Thursday, June 30, 2011

Facing The Giant Called Fear

One of the most frustrating things I've dealt with these past 18 months has been fear. Things I've never feared before nearly bring me to my knees. Last fall I almost passed on leading Bible study, something I've done for 6 years, because of these fears. I just wanted to stay in the comfort, safety and security of my home. Had I not taken that one small step, into the tender, loving care of my Thursday night girls, I may very well have headed down the road of a recluse.

I now face another aspect of those fears and I am running straight into them, hitting as hard and fast as I can. I am terrified yet I go forward.

The last week of July I am traveling internationally again, albeit a small step, to Toronto, Canada. Steve and I will be part of the small front runner mission team with a goal of setting the stage for future teams working with missionaries already on the ground.

Let me be clear: I am excited yet utterly frightened. It is a strange dichotomy.

When we were first asked to be part of this my gut reaction was to say no. I knew for certain the doctor would say no and while I desperately want to go, I was hoping that could be my out because of these insane fears.

But he said yes. "Canada is no big deal. You don't need shots and there is nothing there that would be any more dangerous to you than where you live. Just be sure to carry the card you received with your medication and secure it between ice packs to keep it cold until you get there," the nurse said.

At once I knew the only obstacle between me and Toronto was my own fear and anxiety. And there is plenty of both. I've never been away from home on "injection day" and the potential for a negative reaction is still all too real. I don't know if I will be able to keep up with the others. I don't know if I will struggle to get through every minute of every day. But I do know I am supposed to go.

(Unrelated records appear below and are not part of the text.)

(** * Market-data feed of the mobile trading dashboard

    A shallow embedding of [src/contexts/WebSocketContext.tsx] (the
    [WebSocketProvider] component and its demo generators) and of the three
    handlers of the settings screen that drive it, followed by the
    properties of the order book, the trade list and the connection
    life cycle.

    Conventions of the embedding.
    - A JavaScript [number] is an exact rational ([Q]): every finite double
      is one, arithmetic is taken without rounding error, and NaN and the
      infinities are outside the model.  [===] on numbers is [Qeq_bool].
    - [Math.random] and [Date.now] are inputs: a stream of draws with a
      cursor, and a clock reading.
    - React state is a record; a callback built by [useCallback] takes the
      values it captured (its dependency list) as explicit arguments, so a
      stale closure is a call with old arguments.
    - Sockets and timers live in a host table; a ref holds an index into it. *)

From Stdlib Require Import List String Ascii Bool ZArith QArith Qround Qabs.
From Stdlib Require Import Lia Lqa Sorted SetoidList DecimalString.
From Stdlib Require Import Permutation.
Import ListNotations.

Local Open Scope Q_scope.

(** ** JavaScript values and array methods *)

Definition number := Q.

(** [a === b] on two numbers. *)
Definition strict_eq (a b : number) : bool := Qeq_bool a b.

(** [a > b] on two numbers. *)
Definition gt (a b : number) : bool := negb (Qle_bool a b).

(** [parseFloat(x.toFixed(digits))]: the decimal numeral that [toFixed]
    prints, read back as a number.  [toFixed] works on the absolute value,
    takes the integer [n] with [n / 10^digits] closest to it (the larger
    one on a tie) and restores the sign; from [10^21] on it prints the
    number itself. *)
Definition toFixed (digits : nat) (x : number) : number :=
  let scale := inject_Z (10 ^ Z.of_nat digits) in
  let a := Qabs x in
  if Qle_bool (inject_Z (10 ^ 21)) a then x
  else
    let n := Qfloor (a * scale + (1 # 2)) in
    if Qle_bool 0 x then inject_Z n / scale else - (inject_Z n / scale).

(** [Math.floor]. *)
Definition Math_floor (x : number) : number := inject_Z (Qfloor x).

(** [arr.findIndex(p)]: the first index whose element satisfies [p],
    [-1] when there is none. *)
Fixpoint findIndex {A : Type} (p : A -> bool) (l : list A) : Z :=
  match l with
  | [] => (-1)%Z
  | x :: t =>
      if p x then 0%Z
      else let i := findIndex p t in if (i <? 0)%Z then (-1)%Z else (i + 1)%Z
  end.

(** [arr[i] = v] for an index inside the array (the only use in the source
    takes [i] from [findIndex], see [findIndex_range]). *)
Fixpoint array_set {A : Type} (l : list A) (i : nat) (v : A) : list A :=
  match l, i with
  | [], _ => []
  | _ :: t, O => v :: t
  | x :: t, S j => x :: array_set t j v
  end.

(** [arr.push(v)]. *)
Definition push {A : Type} (l : list A) (v : A) : list A := l ++ [v].

(** [arr.slice(0, n)]. *)
Definition slice0 {A : Type} (n : nat) (l : list A) : list A := firstn n l.

(** [arr.sort(cmp)].  The sort of the language is stable, and with a
    comparator that is a total preorder its result is the one stable
    arrangement; insertion from the right computes it: an element goes in
    front of the first one it does not exceed. *)
Fixpoint sort_insert {A : Type} (cmp : A -> A -> number) (x : A) (l : list A)
  : list A :=
  match l with
  | [] => [x]
  | y :: t => if Qle_bool (cmp x y) 0 then x :: y :: t
              else y :: sort_insert cmp x t
  end.

Definition sort {A : Type} (cmp : A -> A -> number) (l : list A) : list A :=
  fold_right (sort_insert cmp) [] l.

(** [s.toLowerCase()] on ASCII text. *)
Definition lower_ascii (c : ascii) : ascii :=
  let n := nat_of_ascii c in
  if (Nat.leb 65 n && Nat.leb n 90)%bool then ascii_of_nat (n + 32) else c.

Fixpoint toLowerCase (s : string) : string :=
  match s with
  | EmptyString => EmptyString
  | String c t => String (lower_ascii c) (toLowerCase t)
  end.

(** [n.toString()] for an integer. *)
Definition Z_toString (z : Z) : string := NilZero.string_of_int (Z.to_int z).

Definition nat_toString (n : nat) : string :=
  NilZero.string_of_uint (Nat.to_uint n).

(** What a callback can do besides returning: throw a [TypeError]. *)
Inductive Result (A : Type) : Type :=
| Ok (a : A)
| TypeError.
Arguments Ok {A} a.
Arguments TypeError {A}.

(** ** Randomness and time *)

(** The draws of [Math.random], each in [[0, 1)], and how many were taken. *)
Record RNG : Type := mkRNG { draws : nat -> number; cursor : nat }.

Definition Rand (A : Type) : Type := RNG -> A * RNG.

Definition ret {A : Type} (a : A) : Rand A := fun r => (a, r).

Definition bind {A B : Type} (m : Rand A) (k : A -> Rand B) : Rand B :=
  fun r => let (a, r') := m r in k a r'.

Notation "x <- m ;; k" := (bind m (fun x => k))
  (at level 61, m at next level, right associativity).

Definition Math_random : Rand number :=
  fun r => (draws r (cursor r), mkRNG (draws r) (S (cursor r))).

(** ** Data model *)

(** A price level [[price, amount]]. *)
Definition Level : Type := (number * number)%type.

Record OrderBookData : Type := mkOrderBook {
  bids : list Level;
  asks : list Level;
  lastUpdateId : number
}.

Record Trade : Type := mkTrade {
  id : string;
  price : number;
  amount : number;
  time : number;
  isBuyerMaker : bool
}.

Record MarketData : Type := mkMarketData {
  md_symbol : string;
  md_price : number;
  change : number;
  changePercent : number;
  volume : number;
  high : number;
  low : number;
  marketCap : option number
}.

Inductive AssetType : Type := Crypto | Stock.

Inductive DataProvider : Type := Binance | Alpaca | Polygon | Demo.

Definition AssetType_eqb (a b : AssetType) : bool :=
  match a, b with
  | Crypto, Crypto | Stock, Stock => true
  | _, _ => false
  end.
(** * OpenArm CAN control-mode tools

    A shallow embedding of the two driver programs of the repository,
    [src/apps/query_control_mode.cpp] and [src/apps/set_control_mode.cpp],
    and the properties of their command-line handling, motor tables,
    operator-input validation, call sequencing and error handling.

    Each [main] is embedded as a computation in a small monad that threads the
    state of the [OpenArm] object, may throw a [std::exception], and records
    every console output and every call into the OpenArm library.  The
    library ([openarm/can/socket/openarm.hpp]) and the constants header
    ([openarm/damiao_motor/dm_motor_constants.hpp]) are collaborators of the
    programs: the constants are parameters of the development and the
    library operations are modelled from their specification. *)

From Stdlib Require Import ZArith QArith Qround Qabs String Ascii List Lia Lqa.
From Stdlib Require Import DecimalString DecimalZ DecimalPos.
From stdpp Require Import base decidable option list gmap.
From Equations Require Import Equations.
Import ListNotations.

Open Scope string_scope.
Open Scope Z_scope.

(* ===================================================================== *)
(** * Text *)
(* ===================================================================== *)

(** ['\n'] and [std::endl]: both put a line feed on the stream. *)
Definition nl : string := String (ascii_of_N 10) EmptyString.

(** [std::tolower] on an [unsigned char], in the "C" locale the programs
    run in (neither calls [setlocale]): the 26 capital letters move down,
    every other character is returned as it is. *)
Definition tolower (c : ascii) : ascii :=
  let n := N_of_ascii c in
  if ((65 <=? n) && (n <=? 90))%N then ascii_of_N (n + 32) else c.

(** [std::transform(s.begin(), s.end(), s.begin(), f)]. *)
Fixpoint transform (f : ascii -> ascii) (s : string) : string :=
  match s with
  | EmptyString => EmptyString
  | String c s' => String (f c) (transform f s')
  end.

(** [std::to_string] on an integer: its decimal digits, with a leading
    minus sign when negative. *)
Definition to_string (z : Z) : string := NilZero.string_of_int (Z.to_int z).

(** [argv[i]] for an index below [argc]: the programs read [argv[1]] when
    [argc] is 2 or 3 and [argv[2]] when it is 3.  ([argv[0]], which the
    usage branch streams, is handled in [usage].) *)
Definition arg (argv : list string) (i : nat) : string := nth i argv "".

(* ===================================================================== *)
(** * Integer types *)
(* ===================================================================== *)

Definition INT32_MIN : Z := - 2 ^ 31.
Definition INT32_MAX : Z := 2 ^ 31 - 1.

(** [static_cast<int32_t>]: values wrap around into [-2^31 .. 2^31-1]. *)
Definition int32_t (z : Z) : Z := (z + 2 ^ 31) mod 2 ^ 32 - 2 ^ 31.

(** [static_cast<size_t>] and [size_t] arithmetic, on a 64-bit target:
    values wrap around modulo [2^64]. *)
Definition size_t (z : Z) : Z := z mod 2 ^ 64.

(** The values [i, i+1, ...] visited by
    [for (size_t i = lo; i < hi; ++i)], where [hi] is converted to
    [size_t] and the increment is the wrapping [size_t] increment. *)
Equations? size_t_range (i hi : Z) : list Z by wf (Z.to_nat (size_t hi - i)) lt :=
  size_t_range i hi with Z_lt_dec i (size_t hi) := {
    | left _ => i :: size_t_range (size_t (i + 1)) hi;
    | right _ => [] }.
Proof.
  unfold size_t in *.
  pose proof (Z.mod_pos_bound hi (2 ^ 64) ltac:(lia)).
  destruct (Z_lt_dec i (-1)).
  - pose proof (Z.mod_pos_bound (i + 1) (2 ^ 64) ltac:(lia)). lia.
  - rewrite (Z.mod_small (i + 1)) by lia. lia.
Qed.

(* ===================================================================== *)
(** * Command line: the flexible-data-mode flag *)
(* ===================================================================== *)

(** Both programs, lines 34-42 of [query_control_mode.cpp] and 35-43 of
    [set_control_mode.cpp]:
<<
    bool can_fd { false };
    if(argc == 3) {
        std::string can_fd_string { argv[2] };
        std::transform(..., [](unsigned char c){ return std::tolower(c); });
        can_fd = (can_fd_string == "true");
    }
>> *)
Definition parse_can_fd (argv : list string) : bool :=
  if (Z.of_nat (length argv) =? 3)%Z
  then String.eqb (transform tolower (arg argv 2)) "true"
  else false.
(** * transform.py: Transverse Mercator and geocentric conversions

    A shallow embedding of [transform.py] (geo2grid, grid2geo, xyz2llh,
    llh2xyz and the module-level ellipsoid and Krueger-series constants).

    Numbers.  The Python code computes with [float], [Decimal] and [int].
    Here every [float] and [Decimal] value is an exact real ([R]) and every
    [int] is a [Z]: the model is the exact-arithmetic reading of the code,
    with no rounding of intermediate results.  What the code
    does to control flow is kept as written: [/] raises [ZeroDivisionError]
    on a zero divisor, [math.sqrt] and [math.log] raise [ValueError] outside
    their domain, [int()] truncates toward zero, [round(x, k)] rounds to the
    nearest multiple of [10^-k] with ties to even, and the [while] loop of
    xyz2llh runs on fuel.  The squares [x**2] and [y**2] of xyz2llh, which
    decide whether the function divides by zero, overflow and underflow as
    doubles do; no other overflow is modelled.  Statements that depend on a
    result of double-precision rounding (a longitude within rounding of a
    zone edge, a hyperbolic function near its overflow, a point next to the
    polar axis) carry the range in which the exact reading and the doubles
    agree as a hypothesis. *)

From Stdlib Require Import Reals Lra Lia ZArith Psatz.

Open Scope R_scope.

(** ** Exceptions and the error monad *)

Inductive py_error : Set :=
| ZeroDivisionError
| ValueError
| OverflowError.

Inductive result (T : Type) : Type :=
| Ok (v : T)
| Raise (e : py_error).

Arguments Ok {T} v.
Arguments Raise {T} e.

Definition bind {T U : Type} (m : result T) (k : T -> result U) : result U :=
  match m with
  | Ok v => k v
  | Raise e => Raise e
  end.

Notation "x <- m ;; k" := (bind m (fun x => k))
  (at level 61, m at next level, right associativity).

(** ** The Python primitives the module uses *)

Module Py.

(** [x / y] on floats. *)
Definition div (x y : R) : result R :=
  if Req_dec_T y 0 then Raise ZeroDivisionError else Ok (x / y).

(** [math.sqrt]. *)
Definition sqrt (x : R) : result R :=
  if Rlt_dec x 0 then Raise ValueError else Ok (R_sqrt.sqrt x).

(** [math.log]. *)
Definition log (x : R) : result R :=
  if Rle_dec x 0 then Raise ValueError else Ok (ln x).

(** [int(x)] on a float: truncation toward zero. *)
Definition int (x : R) : Z :=
  if Rle_dec 0 x then Zfloor x else Zceil x.

(** [x ** 2] on a float.  A square above the largest double raises
    [OverflowError]; a square below half the smallest positive double
    underflows to [0.0]; any other square is the exact one here. *)
Definition square (x : R) : result R :=
  if Rlt_dec 1.7976931348623157e308 (x * x) then Raise OverflowError
  else if Rlt_dec (x * x) 2.4703282292062327e-324 then Ok 0
  else Ok (x ^ 2).

(** [math.radians] and [math.degrees]. *)
Definition radians (x : R) : R := x * (PI / 180).
Definition degrees (x : R) : R := x * (180 / PI).

(** Nearest integer, ties to the even neighbour. *)
Definition rint (x : R) : Z :=
  let lo := Zfloor x in
  if Rlt_dec (x - IZR lo) (1 / 2) then lo
  else if Rlt_dec (1 / 2) (x - IZR lo) then (lo + 1)%Z
  else if Z.even lo then lo else (lo + 1)%Z.

(** [round(x, ndigits)]. *)
Definition round (x : R) (ndigits : nat) : R :=
  IZR (rint (x * 10 ^ ndigits)) / 10 ^ ndigits.

End Py.

(** ** Configuration: the tuple imported from [constants] *)

(** [proj = grs80] is indexed as [proj[0]] .. [proj[6]]; the fields below are
    those seven entries in order. *)
Record Projection : Set := mkProjection {
  proj0 : R;  (* semi-major axis *)
  proj1 : R;  (* inverse flattening *)
  proj2 : R;  (* false easting *)
  proj3 : R;  (* false northing *)
  proj4 : R;  (* central scale factor *)
  proj5 : R;  (* zone width, degrees *)
  proj6 : R   (* central meridian of zone 1, degrees *)
}.

(** Modelled from the spec: the tuple [grs80] of module [constants], which is
    not part of the sources at hand.  The projection entries are the defaults
    the specification lists (zone width 6, scale factor 0.9996, false easting
    500000, false northing 10000000, origin -177); the ellipsoid entries are
    the GRS80 defining values. *)
Definition grs80 : Projection :=
  mkProjection 6378137 298.257222101 500000 10000000 0.9996 6 (-177).

(** ** Module-level constants *)

Module Transform.

Record Constants : Set := mkConstants {
  f : R; semi_maj : R; semi_min : R;
  ecc1sq : R; ecc2sq : R; ecc1 : R;
  n : R; n2 : R;
  A : R;
  a2 : R; a4 : R; a6 : R; a8 : R; a10 : R; a12 : R; a14 : R; a16 : R;
  b2 : R; b4 : R; b6 : R; b8 : R; b10 : R; b12 : R; b14 : R; b16 : R
}.

(** Rectifying radius (Horner form). *)
Definition A_of (p0 n n2 : R) : result R :=
  q <- Py.div p0 (1 + n) ;;
  Ok (q * ((n2 * (n2 * (n2 * (25 * n2 + 64) + 256) + 4096) + 16384) / 16384)).

(** Alpha coefficients (Horner form). *)
Definition a2_of (n : R) : R :=
  (n * (n * (n * (n * (n * (n * ((37884525 - 75900428 * n) * n + 42422016)
     - 89611200) + 46287360) + 63504000) - 135475200) + 101606400))
  / 203212800.

Definition a4_of (n n2 : R) : R :=
  (n2 * (n * (n * (n * (n * (n * (148003883 * n + 83274912) - 178508970)
     + 77690880) + 67374720) - 104509440) + 47174400))
  / 174182400.

Definition a6_of (n : R) : R :=
  (n ^ 3 * (n * (n * (n * (n * (318729724 * n - 738126169) + 294981280)
     + 178924680) - 234938880) + 81164160))
  / 319334400.

Definition a8_of (n : R) : R :=
  (n ^ 4 * (n * (n * ((14967552000 - 40176129013 * n) * n + 6971354016)
     - 8165836800) + 2355138720))
  / 7664025600.

Definition a10_of (n : R) : R :=
  (n ^ 5 * (n * (n * (10421654396 * n + 3997835751) - 4266773472)
     + 1072709352))
  / 2490808320.

Definition a12_of (n : R) : R :=
  (n ^ 6 * (n * (175214326799 * n - 171950693600) + 38652967262))
  / 58118860800.

Definition a14_of (n : R) : R :=
  (n ^ 7 * (13700311101 - 67039739596 * n)) / 12454041600.

Definition a16_of (n : R) : R :=
  (1424729850961 * n ^ 8) / 743921418240.

(** Beta coefficients (Horner form), as written in the source. *)
Definition b2_of (n : R) : R :=
  (n * (n * (n * (n * (n * (n * ((37845269 - 31777436 * n) - 43097152)
     + 42865200) + 752640) - 104428800) + 180633600) - 135475200))
  / 270950400.

Definition b4_of (n : R) : R :=
  (n ^ 2 * (n * (n * (n * (n * ((-24749483 * n - 14930208) * n + 100683990)
     - 152616960) + 105719040) - 23224320) - 7257600))
  / 348364800.

Definition b6_of (n : R) : R :=
  (n ^ 3 * (n * (n * (n * (n * (232468668 * n - 101880889) - 39205760)
     + 29795040) + 28131840) - 22619520))
  / 638668800.

Definition b8_of (n : R) : R :=
  (n ^ 4 * (n * (n * ((-324154477 * n - 1433121792) * n + 876745056)
     + 167270400) - 208945440))
  / 7664025600.

Definition b10_of (n : R) : R :=
  (n ^ 5 * (n * (n * (312227409 - 457888660 * n) + 67920528) - 70779852))
  / 2490808320.

Definition b12_of (n : R) : R :=
  (n ^ 6 * (n * (19841813847 * n + 3665348512) - 3758062126))
  / 116237721600.

Definition b14_of (n : R) : R :=
  (n ^ 7 * (1989295244 * n - 1979471673)) / 49816166400.

Definition b16_of (n : R) : R :=
  (-191773887257 * n ^ 8) / 3719607091200.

In the end, I have to trust my life into the hands of my Creator and the One who sustains my every breath. I don't want to spend the rest of my life missing adventure because of what might happen. I don't want to be a captive. Yes, my current medical condition doesn't allow me to do things I would like and it slows me down or causes me to find a work-around for other things but I don't have to lay down and take it without a fight.

So, fight I will. I plan to get on that plane and do whatever it is God has for us to do in Toronto. I may not be able to go to the jungles of the Amazon or the plains of Africa, but I can go to Canada (among other places) and I will. Who knows? Maybe in the process I just might be a blessing to someone.

1 comment:

Lindsay said...

Julie, I remember mentioning to you a long time ago that I thought you should go to Toronto! I'm so excited that you're going to do it. You will have so much fun, and your potential for a reaction is the same here as there...and Toronto has great medical resources. I'm sure you will be just fine. p.s. I can SO relate to the fear and anxiety you are experiencing, but God delivered me, and He desires to deliver you too! Did you do the Believing God study? Go through those 5 points & let them sink in. He knows the way you take, Julie. There's gonna be a whole lot of valuable, precious, beautiful gold once the anxiety is diminished by His perfect peace. I can't wait to see what God's gonna do in you & through you in Toronto.